Tuesday, November 18, 2014

Royal Caribbean's Newest Ship Was Built to Lure People Who Hate Cruising (BusinessWeek)


Quantum of the Seas berthed at Southampton Docks, U.K.
Quantum of the Seas berthed at Southampton Docks, U.K.
Step aboard the newest ship in Royal Caribbean Cruises’ (RCL) fleet and you’ll find muted earth tone carpets, glass elevator doors, dark woods. Remove the gangways—and the need for a passport—and this area on Quantum of the Seas could easily be a tony residential tower in Frankfurt or Manhattan.
“We decided early on that it would have a different look … we created a more sophisticated design,” says Richard Fain, Royal Caribbean’s chairman and chief executive officer.
The subdued design is just one element the cruise line has deployed on the new ship, which carries 4,180 passengers and 1,500 crew members. Quantum of the Seas is, in many respects, the first cruise ship designed for people who hate cruising. After a two-year period marked by intense media focus on cruise fires, fatal groundings, and virus outbreaks, the cruise industry is keen to mount a full-scale assault on the stereotypes that keep millions of people from considering a vacation at sea.
The Quantum employs some technologies that are relatively new to the industry, such as bag tagging that lets passengers use smartphones to track the location of luggage from drop-off at the pier until it reaches their cabins. Reservations for dinner and further activities are made on tablets around the ship, and waiters are expected to record a diner’s preferences via that technology so that other dining venues will know how you take your coffee or whether you prefer red or white wine, Fain says. The satellite-based Wi-Fi onboard is fairly speedy for sea-based system.
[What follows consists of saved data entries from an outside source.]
(* ===== verification/Admission.v ===== *)
(** The sidecar over its durable replay store: [DurableReplayStore] implements
    the [ReplayStore] interface the sidecar is written against (the field
    [replay] of sidecarHandler in
    src/libs/openrung/internal/wssbridge/sidecar.go), so the admission guarantee
    holds for the program as it is assembled: tickets, journal and handler. *)
From stdpp Require Import base list gmap strings.
From Stdlib Require Import ZArith Lia.
From S2P Require Import Prelude Codec Directory Fronts Ticket Replay Sidecar.

Section durable.
Context {H : Type} `{!ExpiryHeap H} `{!MapRange replayKey Z}.
Context (Sum256 : list byte → list byte) (limit : Z).
Context (Sum256_length : ∀ bs, length (Sum256 bs) = keySize).

(** A relay's replay state in good order. *)
Definition replayState : Type := { sy : @system H | sys_ok limit sy ∧ sy_undone sy = false }.

(** What a call reads besides its arguments: I/O outcomes, the context before
    and under the lock, and the clock. *)
Record consumeInput := { ci_io : consumeIO; ci_done : bool; ci_doneLocked : bool; ci_now : Z }.

(** One call on a running store.  A clock that ran backwards is outside the
    model and answered with an error. *)
Definition consumeSystem (inp : consumeInput) (jti : string) (expires : Z) (sy : @system H)
    : result unit bool * @system H :=
  match sy_store sy with
  | None => (Err tt, sy)
  | Some s =>
      if (sy_now sy <=? ci_now inp) && (ci_now inp <=? int64_max) then
        let '(r, s', d) := Consume Sum256 (ci_io inp) (ci_done inp) (ci_doneLocked inp) (ci_now inp)
                             jti expires s (sy_disk sy) in
        (match r with Ok b => Ok b | Err _ => Err tt end, afterConsume Sum256 (ci_now inp) jti expires r s' d sy)
      else (Err tt, sy)
  end.

Lemma consumeSystem_ok inp jti expires sy :
  sys_ok limit sy ∧ sy_undone sy = false →
  sys_ok limit (consumeSystem inp jti expires sy).2 ∧ sy_undone (consumeSystem inp jti expires sy).2 = false.
Proof.
  intros [Hok Hun]. unfold consumeSystem. destruct (sy_store sy) as [s|] eqn:Hs; [|done].
  destruct (_ && _) eqn:Hn; [|done].
  apply andb_true_iff in Hn as [?%Z.leb_le ?%Z.leb_le].
  destruct (Consume _ _ _ _ _ _ _ _ _) as [[r s'] d] eqn:Hc. split; [|done].
  eapply (step_ok Sum256 limit); [done| |exact Hun|exact Hok]. simpl. by eapply step_consume.
Qed.

Definition grantedPairs (sy : @system H) : list (replayKey * Z) :=
  (λ g, (g_key g, g_expires g)) <$> sy_grants sy.

Lemma consumeSystem_grants inp jti expires sy res sy' :
  consumeSystem inp jti expires sy = (res, sy') →
  grantedPairs sy' = (match res with
                      | Ok true => [(newReplayKey Sum256 jti, unix_nano expires)]
                      | _ => []
                      end) ++ grantedPairs sy.
Proof.
  unfold consumeSystem. destruct (sy_store sy) as [s|]; [|by intros [= <- <-]].
  destruct (_ && _); [|by intros [= <- <-]].
  destruct (Consume _ _ _ _ _ _ _ _ _) as [[r s'] d]. intros [= <- <-].
  by destruct r as [[]|].
Qed.

#[refine] Definition durableStore : ReplayStore replayState replayKey := {|
  rs_input := consumeInput;
  rs_key := newReplayKey Sum256;
  rs_consume inp jti e r :=
    ((consumeSystem inp jti e (proj1_sig r)).1,
     exist _ (consumeSystem inp jti e (proj1_sig r)).2 (consumeSystem_ok inp jti e _ (proj2_sig r)));
  rs_granted r := grantedPairs (proj1_sig r) |}.
Proof.
  - intros inp jti e [sy Hok] [sy' Hok'] [= Hres Hsy]. simpl in *.
    destruct (consumeSystem inp jti e sy) as [res sy2] eqn:Hc. simpl in *. subst res sy2.
    apply consumeSystem_grants in Hc. simpl in Hc. split; [|done].
    destruct Hok' as [(_ & _ & _ & _ & Hnd%once_NoDup) _].
    change (NoDup (grantedPairs sy')) in Hnd. rewrite Hc in Hnd. by apply NoDup_cons in Hnd as [? _].
  - intros inp jti e [sy Hok] res [sy' Hok'] [= Hres Hsy] Hne. simpl in *.
    destruct (consumeSystem inp jti e sy) as [res2 sy2] eqn:Hc. simpl in *. subst res2 sy2.
    apply consumeSystem_grants in Hc. destruct res as [[]|]; [done|done|done].
Defined.

(** ** The assembled sidecar *)
Context (ToLower : string → string) (edVerify : list byte → list byte → list byte → bool).
Context (Marshal : Claims → option (list byte)) (Decode : list byte → option Claims).
Context (ParseAddrPort : string → option (string * string * Z)).
Context (limits : SidecarLimits) (v : TicketVerifier) (fronts : list frontOriginAuth).
(** [exp] is decoded into an int64. *)
Context (Decode_exp : ∀ p c, Decode p = Some c → in_int64 (ExpiresAt c)).

Notation verifyWith := (Verify ToLower edVerify Marshal Decode v).
Notation step :=
  (sstep (ReplayStore0 := durableStore) Sum256 ParseAddrPort limits verifyWith
     (ClockSkew (verifierOpts v)) fronts).

Lemma verify_in_int64 now t c : verifyWith now t = Ok c → in_int64 (ExpiresAt c).
Proof.
  unfold Verify. intros Hv. repeat (case_match; try done). simplify_eq. by eapply Decode_exp.
Qed.

(** C2: one ticket, one session.  The assembled sidecar (ticket verifier,
    durable replay journal and handler), whatever its requests, their
    interleaving and the failures of the journal's I/O, never admits two
    requests with the same ticket; and an admitted session's claims name this
    relay, obey the ticket policy and were signed by a configured key. *)
Theorem one_ticket_one_session (r : replayState) (sc : @sidecar replayState) :
  rtc step (started r) sc →
  NoDup (ticketIDs (ReplayStore0 := durableStore) (ClockSkew (verifierOpts v)) (sc_conns sc)) ∧
  ∀ i source c rem live opened acc,
    sc_conns sc !! i = Some (Open source c rem live opened acc) →
    RelayID c = localRelayID v ∧ policy ToLower c (MaxLifetime (verifierOpts v)) ∧
    ∃ keyID key payload signature,
      keys v !! keyID = Some key ∧ Marshal c = Some payload ∧
      edVerify key (ticketStatement payload) signature = true.
Proof.
  intros Hr.
  destruct (sessions_authorized (ReplayStore0 := durableStore) Sum256 ParseAddrPort limits verifyWith
    (ClockSkew (verifierOpts v)) fronts r sc) as [Hn Ha]; [|done|].
  { apply once_NoDup, (proj1 (proj2_sig r)). }
  split; [done|]. intros i source c rem live opened acc Hi.
  destruct (Ha i source c) as (now & ticket & _ & _ & _ & _ & Hv); [left; eauto|].
  destruct (Verify_inv _ _ _ _ _ _ _ _ (verify_in_int64 _ _ _ Hv) Hv)
    as ((keyID & key & payload & sg & ? & ? & ? & _) & ? & ? & _).
  split_and!; [done|done|]. by exists keyID, key, payload, sg.
Qed.
End durable.

(** * A concrete assembly *)
Notation demoSystem := (@system sortedHeap).

Lemma demoSystem_ok ops sy : forallb committed ops = true →
  demoExecs ops = Some sy → sys_ok (ExpiryHeap0 := sortedHeap_heap) 4 sy ∧ sy_undone sy = false.
Proof.
  intros Hc E. assert (Hun : sy_undone sy = false).
  { exact (proj2 (committed_run (ExpiryHeap0 := sortedHeap_heap) (MapRange0 := map_to_list_range) demoSum 4 ops (fresh 0) sy Hc eq_refl E)). }
  split; [|done]. eapply (reachable_ok (MapRange0 := map_to_list_range) demoSum 4 0);
    [exact demoSum_length|lia| |exact Hun]. eapply execs_rtc. exact E.
Qed.

Lemma demoFresh_ok : sys_ok (ExpiryHeap0 := sortedHeap_heap) 4 (fresh 0) ∧ sy_undone (H := sortedHeap) (fresh 0) = false.
Proof. split; [by apply fresh_ok|done]. Qed.

(** A store that has just been opened. *)
Definition demoState : replayState (ExpiryHeap0 := sortedHeap_heap) 4 :=
  match demoExecs [OOpen true CompactOk 1] as o
    return demoExecs [OOpen true CompactOk 1] = o → replayState (ExpiryHeap0 := sortedHeap_heap) 4 with
  | Some sy => λ E, exist _ sy (demoSystem_ok [OOpen true CompactOk 1] sy eq_refl E)
  | None => λ _, exist _ (fresh 0) demoFresh_ok
  end eq_refl.

Definition demoVerifier : TicketVerifier :=
  {| keys := exampleKeys; localRelayID := "relay-1";
     verifierOpts := {| MaxLifetime := 5 * minute; ClockSkew := 30 * second |} |}.
Definition demoToken : list byte :=
  let p := default [] (exampleMarshal exampleClaims) in
  joinDots [ticketPrefix; bytes (TicketKeyID exampleSum (examplePublic exampleKey));
            EncodeToString p; EncodeToString (exampleSign exampleKey (ticketStatement p))].
Definition demoRequest : request :=
  {| rq_get := true; rq_originTokens := [exampleToken]; rq_viewer := ["198.51.100.9"];
     rq_upgrade := true; rq_authorization := [("Bearer " +:+ text demoToken)%string] |}.

Notation demoDurable := (durableStore (ExpiryHeap0 := sortedHeap_heap)
  (MapRange0 := map_to_list_range) demoSum 4 demoSum_length).
Definition demoInput : consumeInput :=
  {| ci_io := goodIO; ci_done := false; ci_doneLocked := false; ci_now := 1000 * second |}.

(** Two requests race with the same ticket; the first to reach the journal gets
    the session. *)
Definition demoOps : list (sop (ReplayStore0 := demoDurable)) :=
  [SArrive true true demoRequest false false; SArrive true true demoRequest false false;
   SVerify 0 (1000 * second); SVerify 1 (1000 * second);
   SConsume (ReplayStore0 := demoDurable) 0 demoInput; SConsume (ReplayStore0 := demoDurable) 1 demoInput;
   SCount 0; SSession 0; SUpgrade 0 true].

Definition demoSidecar : option (@sidecar (replayState (ExpiryHeap0 := sortedHeap_heap) 4)) :=
  sexecs (ReplayStore0 := demoDurable) demoSum exampleParse exampleLimits
    (Verify id exampleVerify exampleMarshal exampleDecode demoVerifier) (30 * second) exampleFronts
    demoOps (started demoState).

Lemma one_ticket_one_session_witness :
  ∃ sc, demoSidecar = Some sc ∧
    sc_conns sc = [Open "198.51.100.9" exampleClaims 8 0 0 true; Finished None] ∧
    RelayID exampleClaims = localRelayID demoVerifier.
Proof.
  assert (sc_conns <$> demoSidecar =
    Some [Open "198.51.100.9" exampleClaims 8 0 0 true; Finished None]) as Hc
    by (vm_compute; reflexivity).
  destruct demoSidecar as [sc|] eqn:E; [|discriminate]. injection Hc as Hc.
  exists sc. split; [reflexivity|]. split; [exact Hc|].
  refine (proj1 (proj2 (one_ticket_one_session (ExpiryHeap0 := sortedHeap_heap)
    (MapRange0 := map_to_list_range) demoSum 4 demoSum_length id exampleVerify exampleMarshal exampleDecode
    exampleParse exampleLimits demoVerifier exampleFronts _ demoState sc _) 0%nat _ exampleClaims _ _ _ _ _)).
  - intros p c. unfold exampleDecode. case_bool_decide; [|discriminate]. intros [= <-].
    vm_compute. split; discriminate.
  - eapply sexecs_rtc. exact E.
  - rewrite Hc. reflexivity.
Defined.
There also are activities aimed at younger cruisers, who often might prefer a land vacation where they can hike, surf, or golf. At the rear of Quantum‘s  Deck 16, 11 decks above that chic boarding area, an attraction using high-speed jets of water allows passengers to surf or water board. Cruisers can “skydive” in a vertical wind tunnel that simulates the sensation of free falling. And a glass capsule extends 300 feet into the air, allowing 360-degree views. A rock climbing wall—beside a 30-foot pink bear—is right around the aft corner, one deck below. Also on Deck 15 are some other Royal Caribbean trademark activities, including the bumper car arcade, the full-sized basketball court, the roller skating rink, and the circus school.
Robots preparing drinks for guests at the Bionic Bar on the <em>Quantum of the Seas</em>
Photograph by Simon Dawson/BloombergRobots preparing drinks for guests at the Bionic Bar on the Quantum of the Seas
Pretending to jump from an airplane while cruising the Caribbean “conveys in a very dramatic way, and it’s something that busts old stereotypes about what a cruise is,” Fain, a 35-year company veteran, said on Wednesday afternoon while slurping a vanilla milkshake from Johnny Rockets, the fast-food diner found in 30 states and on a dozen RCL ships. “Obviously, this isn’t a sedentary vacation. It helps to raise that awareness, particularly in non-cruisers.”
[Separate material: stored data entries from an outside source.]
Section store.
#[local] Set Default Proof Using "Type".
Context {F : Type} {float : Float64 F} {sorts : GoSort} (IsIPv6Host : string → bool).
Context {verifier : ProofVerifier} {relayRows : MapRange string Descriptor}.
Context {sessionRows : MapRange string relaySessionState}.

Definition Register (s : Store) (req : RegisterRequest) (rndID rndToken : option (list byte))
    (now ttl : Z) : result StoreError Descriptor * Store :=
  match verifyIdentity req now with
  | Err e => (Err (ErrProof e), s)
  | Ok identityKey =>
      match verifyWSSCapability req now with
      | Err e => (Err (ErrProof e), s)
      | Ok _ =>
          match (match identityKey with Some key => Some (deriveRelayID key) | None => newRelayID rndID end) with
          | None => (Err ErrRandom, s)
          | Some id =>
              match (match identityKey with Some _ => newRelayLeaseToken rndToken | None => Some ""%string end) with
              | None => (Err ErrRandom, s)
              | Some leaseToken =>
                  let desc := newDescriptor req id leaseToken now ttl in
                  match replaceScan desc now (map_range (relays s)) [] None with
                  | None => (Err ErrNodeClassForbidden, s)
                  | Some (replacedIDs, geo) =>
                      let desc := match geo with Some (g, _) => setGeo desc g | None => desc end in
                      let kept := foldl (λ m id, delete id m) (relays s) replacedIDs in
                      (Ok (cloneRelayDescriptor desc), withRelays s (<[id := desc]> kept))
                  end
              end
          end
      end
  end.

Definition Heartbeat (s : Store) (id leaseToken maxClass : string) (now ttl : Z)
    : result StoreError Descriptor * Store :=
  match relays s !! id with
  | None => (Err ErrRelayNotFound, s)
  | Some desc =>
      if str_eqb (dd_NodeClass desc) NodeClassFoundation && negb (str_eqb maxClass NodeClassFoundation)
      then (Err ErrNodeClassForbidden, s)
      else if leaseMismatch desc leaseToken then (Err ErrRelayNotFound, s)
      else
        let desc := renewed desc now ttl in
        (Ok (cloneRelayDescriptor desc), withRelays s (<[id := desc]> (relays s)))
  end.

Definition UpdateGeo (s : Store) (id leaseToken : string) (geo : RelayGeoLocation)
    : result StoreError unit * Store :=
  match relays s !! id with
  | None => (Err ErrRelayNotFound, s)
  | Some desc =>
      if leaseMismatch desc leaseToken then (Err ErrRelayNotFound, s)
      else (Ok tt, withRelays s (<[id := setGeo desc geo]> (relays s)))
  end.

Definition live (now : Z) (desc : Descriptor) : bool := time_after (dd_ExpiresAt desc) now.

(** * Metrics *)
Definition activeSession (now : Z) (st : relaySessionState) : bool :=
  negb (str_empty (ss_RelayID st)) && time_is_zero (ss_TerminalAt st) &&
  time_after (ss_LastHeartbeatAt st) (time_add now (- activeSessionTimeout)).

Definition countActive (s : RelayMetricsSnapshot F) : RelayMetricsSnapshot F :=
  {| ActiveSessions := wrap64 (ActiveSessions s + 1); Successes := Successes s;
     Failures := Failures s; TCPMS := TCPMS s; TunnelStartMS := TunnelStartMS s;
     InternetProbeMS := InternetProbeMS s; TTFBMS := TTFBMS s; SpeedTests := SpeedTests s;
     DownloadMbpsTotal := DownloadMbpsTotal s |}.

Definition countObservation (s : RelayMetricsSnapshot F) (o : relayMetricObservation)
    : RelayMetricsSnapshot F :=
  let speed := ob_IncludesSpeedTest o && (0 <? ob_DownloadMbpsMilli o) in
  {| ActiveSessions := ActiveSessions s;
     Successes := if ob_Success o then wrap64 (Successes s + 1) else Successes s;
     Failures := if ob_Failure o then wrap64 (Failures s + 1) else Failures s;
     TCPMS := addMetricValue (TCPMS s) (ob_TCPMs o);
     TunnelStartMS := addMetricValue (TunnelStartMS s) (ob_TunnelStartMs o);
     InternetProbeMS := addMetricValue (InternetProbeMS s) (ob_InternetProbeMs o);
     TTFBMS := addMetricValue (TTFBMS s) (ob_TTFBMs o);
     SpeedTests := if speed then wrap64 (SpeedTests s + 1) else SpeedTests s;
     DownloadMbpsTotal :=
       if speed then fadd (DownloadMbpsTotal s) (fdiv (of_int (ob_DownloadMbpsMilli o)) (of_int 1000))
       else DownloadMbpsTotal s |}.

Definition metricSnapshotsLocked (s : Store) (now : Z) : gmap string (RelayMetricsSnapshot F) :=
  let fromSessions :=
    foldl (λ m '(_, st),
        if activeSession now st
        then <[ss_RelayID st := countActive (default noSnapshot (m !! ss_RelayID st))]> m else m)
      ∅ (map_range (sessions s)) in
  let windowStart := time_add now (- rankingWindow) in
  foldl (λ m o,
      if time_before (ob_ObservedAt o) windowStart || time_after (ob_ObservedAt o) now then m
      else <[ob_RelayID o := countObservation (default noSnapshot (m !! ob_RelayID o)) o]> m)
    fromSessions (observations s).

(** * Reads *)
Definition liveRows (s : Store) (now : Z) : list Descriptor :=
  List.filter (live now) (map_range (relays s)).*2.

Definition ListRelays (s : Store) (now limit : Z) : list Descriptor :=
  let rows := cloneRelayDescriptor <$> liveRows s now in
  let ranked := sortRelayCandidates IsIPv6Host rows (metricSnapshotsLocked s now) (rankingMode s) in
  if (0 <? limit) && (limit <? Z.of_nat (length ranked)) then take (Z.to_nat limit) ranked else ranked.

Definition RelayByID (s : Store) (id : string) (now : Z) : result StoreError Descriptor :=
  match relays s !! id with
  | Some desc => if live now desc then Ok (cloneRelayDescriptor desc) else Err ErrRelayNotFound
  | None => Err ErrRelayNotFound
  end.

Definition RelayNodeClasses (s : Store) (ids : list string) (now : Z) : gmap string string :=
  foldl (λ classes id,
      match relays s !! id with
      | Some desc => if live now desc then <[id := dd_NodeClass desc]> classes else classes
      | None => classes
      end) ∅ ids.

Definition Stats (s : Store) (now : Z) : StoreStats :=
  foldl (λ st '(_, desc),
      if live now desc
      then {| ActiveRelays := wrap64 (ActiveRelays st + 1);
              AdvertisedSessionCapacity := wrap64 (AdvertisedSessionCapacity st + dd_MaxSessions desc) |}
      else st)
    {| ActiveRelays := 0; AdvertisedSessionCapacity := 0 |} (map_range (relays s)).

(** * Expiry and telemetry *)
Definition pruneMetricsLocked (s : Store) (cutoff : Z) : Store :=
  {| relays := relays s;
     sessions := filter (λ '(_, st), negb (time_is_zero (ss_TerminalAt st)) &&
                                     time_before (ss_TerminalAt st) cutoff = false) (sessions s);
     observations := List.filter (λ o, negb (time_before (ob_ObservedAt o) cutoff)) (observations s);
     rankingMode := rankingMode s |}.

Definition Prune (s : Store) (now : Z) : list Descriptor * Store :=
  let '(expired, kept) :=
    foldl (λ '(expired, kept) '(id, desc),
        if live now desc then (expired, kept) else (expired ++ [desc], delete id kept))
      ([], relays s) (map_range (relays s)) in
  (expired, pruneMetricsLocked (withRelays s kept) (time_add now (- rankingWindow))).

Definition withSession (s : Store) (id : string) (st : relaySessionState) : Store :=
  {| relays := relays s; sessions := <[id := st]> (sessions s); observations := observations s;
     rankingMode := rankingMode s |}.

Definition withObservation (s : Store) (o : relayMetricObservation) : Store :=
  {| relays := relays s; sessions := sessions s; observations := observations s ++ [o];
     rankingMode := rankingMode s |}.

Definition measurement (event : TelemetryEvent) (name : string) : Z :=
  default 0 (ev_Measurements event !! name).

Definition recordRelayTelemetryLocked (s : Store) (record : TelemetryRecord) (now : Z) : Store :=
  let event := tr_Event record in
  let observedAt := tr_ReceivedAt record in
  let observedAt := if time_is_zero observedAt then ev_OccurredAt event else observedAt in
  let observedAt := if time_is_zero observedAt then now else observedAt in
  let kind := ev_Event event in
  let observation success failure tcp tunnel probe ttfb mbps speed :=
    {| ob_ObservedAt := observedAt; ob_RelayID := ev_RelayID event; ob_Success := success;
       ob_Failure := failure; ob_TCPMs := tcp; ob_TunnelStartMs := tunnel;
       ob_InternetProbeMs := probe; ob_TTFBMs := ttfb; ob_DownloadMbpsMilli := mbps;
       ob_IncludesSpeedTest := speed |} in
  if str_eqb kind "session_heartbeat" then
    if str_empty (ev_SessionID event) || str_empty (ev_RelayID event) then s else
    let existing := default noSession (sessions s !! ev_SessionID event) in
    let terminalAt :=
      if negb (time_is_zero (ss_TerminalAt existing)) && negb (time_before (ss_TerminalAt existing) observedAt)
      then ss_TerminalAt existing else zero_time in
    withSession s (ev_SessionID event)
      {| ss_ClientID := ev_ClientID event; ss_RelayID := ev_RelayID event;
         ss_LastHeartbeatAt := observedAt; ss_TerminalAt := terminalAt;
         ss_LastMetricEventAt := observedAt |}
  else if str_eqb kind "connection_succeeded" || str_eqb kind "relay_failover" then
    if str_empty (ev_RelayID event) then s else
    withObservation s (observation true false (measurement event "relay_tcp_ms")
      (measurement event "tunnel_start_ms") (measurement event "internet_probe_ms") 0 0 false)
  else if str_eqb kind "relay_attempt_failed" then
    if str_empty (ev_RelayID event) then s else
    withObservation s (observation false true 0 0 0 0 0 false)
  else if str_eqb kind "speed_test_completed" then
    if str_empty (ev_RelayID event) then s else
    withObservation s (observation false false 0 0 0 (measurement event "time_to_first_byte_ms")
      (measurement event "download_mbps_milli") true)
  else if str_eqb kind "connection_ended" || str_eqb kind "tunnel_stopped"
          || str_eqb kind "connection_failed" then
    if str_empty (ev_SessionID event) then s else
    let session := default noSession (sessions s !! ev_SessionID event) in
    withSession s (ev_SessionID event)
      {| ss_ClientID := firstNonEmpty (ss_ClientID session) (ev_ClientID event);
         ss_RelayID := if str_empty (ss_RelayID session) && negb (str_empty (ev_RelayID event))
                       then ev_RelayID event else ss_RelayID session;
         ss_LastHeartbeatAt := ss_LastHeartbeatAt session; ss_TerminalAt := observedAt;
         ss_LastMetricEventAt := observedAt |}
  else s.

Definition RecordRelayTelemetry (s : Store) (records : list TelemetryRecord) (now : Z) : Store :=
  pruneMetricsLocked (foldl (λ s r, recordRelayTelemetryLocked s r now) s records)
    (time_add now (- rankingWindow)).

(** * Registration *)
Lemma replaceScan_spec desc now rows ids geo :
  match replaceScan desc now rows ids geo with
  | None => ∃ id e, (id, e) ∈ rows ∧ sameEndpoint e desc = true ∧ protectedFrom e desc now = true
  | Some (ids', _) =>
      ids' = ids ++ (List.filter (λ r, sameEndpoint r.2 desc) rows).*1 ∧
      ∀ id e, (id, e) ∈ rows → sameEndpoint e desc = true → protectedFrom e desc now = false
  end.
Proof.
  revert ids geo. induction rows as [|[i x] rows IH]; intros ids geo; cbn [replaceScan].
  { cbn. rewrite app_nil_r. split; [done|]. by intros ?? ?%not_elem_of_nil. }
  cbn [List.filter snd]. destruct (sameEndpoint x desc) eqn:Es; cbn [negb].
  - destruct (protectedFrom x desc now) eqn:Ep; [exists i, x; split; [by left|done]|].
    match goal with |- context [replaceScan _ _ rows ?a ?b] => specialize (IH a b) end.
    destruct (replaceScan desc now rows _ _) as [[ids' g]|].
    + destruct IH as [-> H]. rewrite <- (assoc_L (++)). split; [done|].
      intros id e [[= -> ->]|Hin]%elem_of_cons He; eauto.
    + destruct IH as (id & e & Hin & H). exists id, e. split; [by right|done].
  - specialize (IH ids geo). destruct (replaceScan desc now rows ids geo) as [[ids' g]|].
    + destruct IH as [-> H]. split; [done|].
      intros id e [[= -> ->]|Hin]%elem_of_cons He; [congruence|eauto].
    + destruct IH as (id & e & Hin & H). exists id, e. split; [by right|done].
Qed.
The prospect of a sedentary vacation at sea, surrounded by all-you-can-eat food, overpriced drinks, smoky casinos, and crowded pools repels millions of people the industry calls “cruise resisters.” This image of the typical cruise has been shaped over years among many people in North America and Europe. Recruiting that category represents the largest single opportunity for industry growth.
With its many physically active on-board pursuits aimed at a younger crowd—some have described the Quantum-class ships as a bid for millennials—Quantum of the Seas was designed to overcome the negative perceptions.
Ditching the traditional dining room is an additional tactic: A variety of 18 restaurants, booked by iPad (AAPL) or in one’s stateroom, serve different foods at night, furthering the notion that cruisers will try most of them over a seven or 10-night cruise.
Royal Caribbean has also redesigned its traditional buffet area, where most cruisers congregate for breakfast and lunch. The Quantum‘s buffet, on Deck 14, is called the Windjammer Marketplace; the offerings assigned to various stations are sorted by cuisine, such as pan-Asian, antipasti, American favorites, and sandwiches. The food stations are all well-lighted and gleaming, the sort of islands familiar in upscale grocery stores and urban food markets. It’s an all-you-can-eat proposition, to be sure, but it’s also a place where the dishes are presented in discrete sections and portions, with nary a huge serving tub in sight.
“It’s clear to me that as an industry we have not done a good enough job effectively communicating … to those who don’t know what cruising is,” Carnival (CCL) CEO Arnold Donald told reporters in May. “It’s not just 3,000 people at a buffet line and super crowding.”
That’s a message that the entire industry is hoping Royal’s newest ship will convey.
Bachman is an associate editor for Businessweek.com.